■ **TASK REQUIREMENTS**: Find the line with "match r with" in the entries below, then reproduce it and every line after it down to and including the line with "Modelling choices, following", exactly.

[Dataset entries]
________________
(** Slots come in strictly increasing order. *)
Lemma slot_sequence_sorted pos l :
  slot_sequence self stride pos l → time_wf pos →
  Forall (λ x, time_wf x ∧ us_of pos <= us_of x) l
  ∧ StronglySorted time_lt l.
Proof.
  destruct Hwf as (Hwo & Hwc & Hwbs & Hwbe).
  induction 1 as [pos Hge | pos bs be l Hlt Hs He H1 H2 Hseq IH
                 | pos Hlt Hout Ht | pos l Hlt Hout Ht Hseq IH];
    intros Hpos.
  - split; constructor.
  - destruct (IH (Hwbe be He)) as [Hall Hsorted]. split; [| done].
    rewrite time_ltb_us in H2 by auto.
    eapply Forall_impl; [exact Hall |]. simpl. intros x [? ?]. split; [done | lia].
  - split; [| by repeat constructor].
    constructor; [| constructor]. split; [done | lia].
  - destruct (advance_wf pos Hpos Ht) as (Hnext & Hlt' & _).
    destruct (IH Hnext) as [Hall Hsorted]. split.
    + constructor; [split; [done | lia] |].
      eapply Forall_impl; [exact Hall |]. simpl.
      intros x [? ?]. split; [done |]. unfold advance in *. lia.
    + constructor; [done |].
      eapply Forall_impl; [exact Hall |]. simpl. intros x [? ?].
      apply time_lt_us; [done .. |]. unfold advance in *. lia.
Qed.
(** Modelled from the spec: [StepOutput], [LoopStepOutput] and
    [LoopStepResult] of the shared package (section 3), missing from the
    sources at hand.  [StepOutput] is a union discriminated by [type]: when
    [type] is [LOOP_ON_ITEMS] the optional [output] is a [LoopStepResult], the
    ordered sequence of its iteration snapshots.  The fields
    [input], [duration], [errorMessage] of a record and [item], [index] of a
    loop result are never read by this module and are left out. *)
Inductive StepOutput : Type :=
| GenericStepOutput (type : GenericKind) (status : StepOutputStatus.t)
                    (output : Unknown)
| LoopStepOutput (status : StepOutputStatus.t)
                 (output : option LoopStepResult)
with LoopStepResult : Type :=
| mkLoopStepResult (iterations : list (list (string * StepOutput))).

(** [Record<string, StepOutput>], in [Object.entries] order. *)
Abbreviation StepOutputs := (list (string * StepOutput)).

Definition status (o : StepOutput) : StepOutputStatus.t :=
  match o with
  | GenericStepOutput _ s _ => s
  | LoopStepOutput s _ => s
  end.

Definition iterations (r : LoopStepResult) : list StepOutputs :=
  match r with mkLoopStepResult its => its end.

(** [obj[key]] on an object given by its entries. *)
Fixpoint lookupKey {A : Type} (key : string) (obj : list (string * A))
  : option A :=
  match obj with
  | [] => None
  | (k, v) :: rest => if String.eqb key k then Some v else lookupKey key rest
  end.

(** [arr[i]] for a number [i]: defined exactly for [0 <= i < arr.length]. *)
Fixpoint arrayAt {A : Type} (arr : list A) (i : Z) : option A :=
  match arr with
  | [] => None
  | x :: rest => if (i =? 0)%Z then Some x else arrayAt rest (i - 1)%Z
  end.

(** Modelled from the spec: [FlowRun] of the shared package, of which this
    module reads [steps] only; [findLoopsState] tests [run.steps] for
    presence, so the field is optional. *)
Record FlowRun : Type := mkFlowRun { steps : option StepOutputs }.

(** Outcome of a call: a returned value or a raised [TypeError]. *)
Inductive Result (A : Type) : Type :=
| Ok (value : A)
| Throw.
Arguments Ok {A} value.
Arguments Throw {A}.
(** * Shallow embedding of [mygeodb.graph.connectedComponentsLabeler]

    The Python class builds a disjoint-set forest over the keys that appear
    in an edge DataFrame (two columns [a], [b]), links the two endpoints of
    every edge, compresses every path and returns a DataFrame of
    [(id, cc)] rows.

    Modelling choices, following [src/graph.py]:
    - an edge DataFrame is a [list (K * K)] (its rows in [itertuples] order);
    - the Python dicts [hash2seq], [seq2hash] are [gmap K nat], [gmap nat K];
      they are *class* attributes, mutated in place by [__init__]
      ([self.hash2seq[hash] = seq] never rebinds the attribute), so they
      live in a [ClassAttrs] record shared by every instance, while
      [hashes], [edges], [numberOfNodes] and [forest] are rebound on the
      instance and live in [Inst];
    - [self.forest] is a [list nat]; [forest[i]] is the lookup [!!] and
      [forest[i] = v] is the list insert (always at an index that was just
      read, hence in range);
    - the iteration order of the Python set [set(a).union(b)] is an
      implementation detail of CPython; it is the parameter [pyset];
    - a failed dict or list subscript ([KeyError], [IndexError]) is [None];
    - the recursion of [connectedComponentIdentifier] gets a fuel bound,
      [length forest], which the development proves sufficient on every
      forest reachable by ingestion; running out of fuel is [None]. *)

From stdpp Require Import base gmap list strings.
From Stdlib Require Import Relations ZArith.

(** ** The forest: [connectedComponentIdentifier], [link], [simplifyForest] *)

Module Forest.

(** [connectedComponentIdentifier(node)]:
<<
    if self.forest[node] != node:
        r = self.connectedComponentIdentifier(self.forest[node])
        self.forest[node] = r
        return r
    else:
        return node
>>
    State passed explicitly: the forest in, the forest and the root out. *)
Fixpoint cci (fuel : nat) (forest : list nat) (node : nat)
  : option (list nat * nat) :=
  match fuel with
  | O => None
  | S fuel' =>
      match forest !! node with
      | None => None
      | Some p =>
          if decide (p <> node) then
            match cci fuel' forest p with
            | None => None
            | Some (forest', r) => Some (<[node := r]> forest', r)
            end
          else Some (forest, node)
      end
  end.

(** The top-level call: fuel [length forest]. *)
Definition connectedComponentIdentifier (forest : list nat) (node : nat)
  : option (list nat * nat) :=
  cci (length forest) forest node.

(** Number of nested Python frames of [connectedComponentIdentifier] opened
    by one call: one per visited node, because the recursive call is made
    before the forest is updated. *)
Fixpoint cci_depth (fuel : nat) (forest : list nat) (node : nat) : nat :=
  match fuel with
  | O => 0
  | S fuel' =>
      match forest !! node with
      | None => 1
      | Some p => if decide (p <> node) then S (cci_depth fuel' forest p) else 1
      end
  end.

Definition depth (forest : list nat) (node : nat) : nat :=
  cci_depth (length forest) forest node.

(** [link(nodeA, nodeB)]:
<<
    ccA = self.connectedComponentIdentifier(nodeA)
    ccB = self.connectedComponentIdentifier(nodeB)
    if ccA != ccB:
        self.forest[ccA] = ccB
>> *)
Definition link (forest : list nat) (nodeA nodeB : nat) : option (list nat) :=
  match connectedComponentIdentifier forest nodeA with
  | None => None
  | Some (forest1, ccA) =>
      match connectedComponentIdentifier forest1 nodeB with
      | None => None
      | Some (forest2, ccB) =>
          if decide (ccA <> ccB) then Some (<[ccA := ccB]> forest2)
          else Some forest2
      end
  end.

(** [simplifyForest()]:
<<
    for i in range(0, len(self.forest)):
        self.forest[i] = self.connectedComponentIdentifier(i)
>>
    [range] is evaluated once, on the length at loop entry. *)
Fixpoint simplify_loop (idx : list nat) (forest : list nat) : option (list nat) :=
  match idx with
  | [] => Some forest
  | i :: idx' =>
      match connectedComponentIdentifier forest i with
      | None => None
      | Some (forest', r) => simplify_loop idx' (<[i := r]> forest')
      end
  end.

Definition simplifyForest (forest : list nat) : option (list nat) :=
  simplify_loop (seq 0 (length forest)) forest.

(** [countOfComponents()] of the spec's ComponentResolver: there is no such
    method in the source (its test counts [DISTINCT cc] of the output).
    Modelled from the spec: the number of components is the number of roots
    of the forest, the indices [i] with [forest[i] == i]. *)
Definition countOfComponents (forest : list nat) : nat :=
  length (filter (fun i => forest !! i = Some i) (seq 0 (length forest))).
________________
■ **ANSWER BOX**:
  match r with mkLoopStepResult its => its end.

(** [obj[key]] on an object given by its entries. *)
Fixpoint lookupKey {A : Type} (key : string) (obj : list (string * A))
  : option A :=
  match obj with
  | [] => None
  | (k, v) :: rest => if String.eqb key k then Some v else lookupKey key rest
  end.

(** [arr[i]] for a number [i]: defined exactly for [0 <= i < arr.length]. *)
Fixpoint arrayAt {A : Type} (arr : list A) (i : Z) : option A :=
  match arr with
  | [] => None
  | x :: rest => if (i =? 0)%Z then Some x else arrayAt rest (i - 1)%Z
  end.

(** Modelled from the spec: [FlowRun] of the shared package, of which this
    module reads [steps] only; [findLoopsState] tests [run.steps] for
    presence, so the field is optional. *)
Record FlowRun : Type := mkFlowRun { steps : option StepOutputs }.

(** Outcome of a call: a returned value or a raised [TypeError]. *)
Inductive Result (A : Type) : Type :=
| Ok (value : A)
| Throw.
Arguments Ok {A} value.
Arguments Throw {A}.
(** * Shallow embedding of [mygeodb.graph.connectedComponentsLabeler]

    The Python class builds a disjoint-set forest over the keys that appear
    in an edge DataFrame (two columns [a], [b]), links the two endpoints of
    every edge, compresses every path and returns a DataFrame of
    [(id, cc)] rows.

    Modelling choices, following [src/graph.py]:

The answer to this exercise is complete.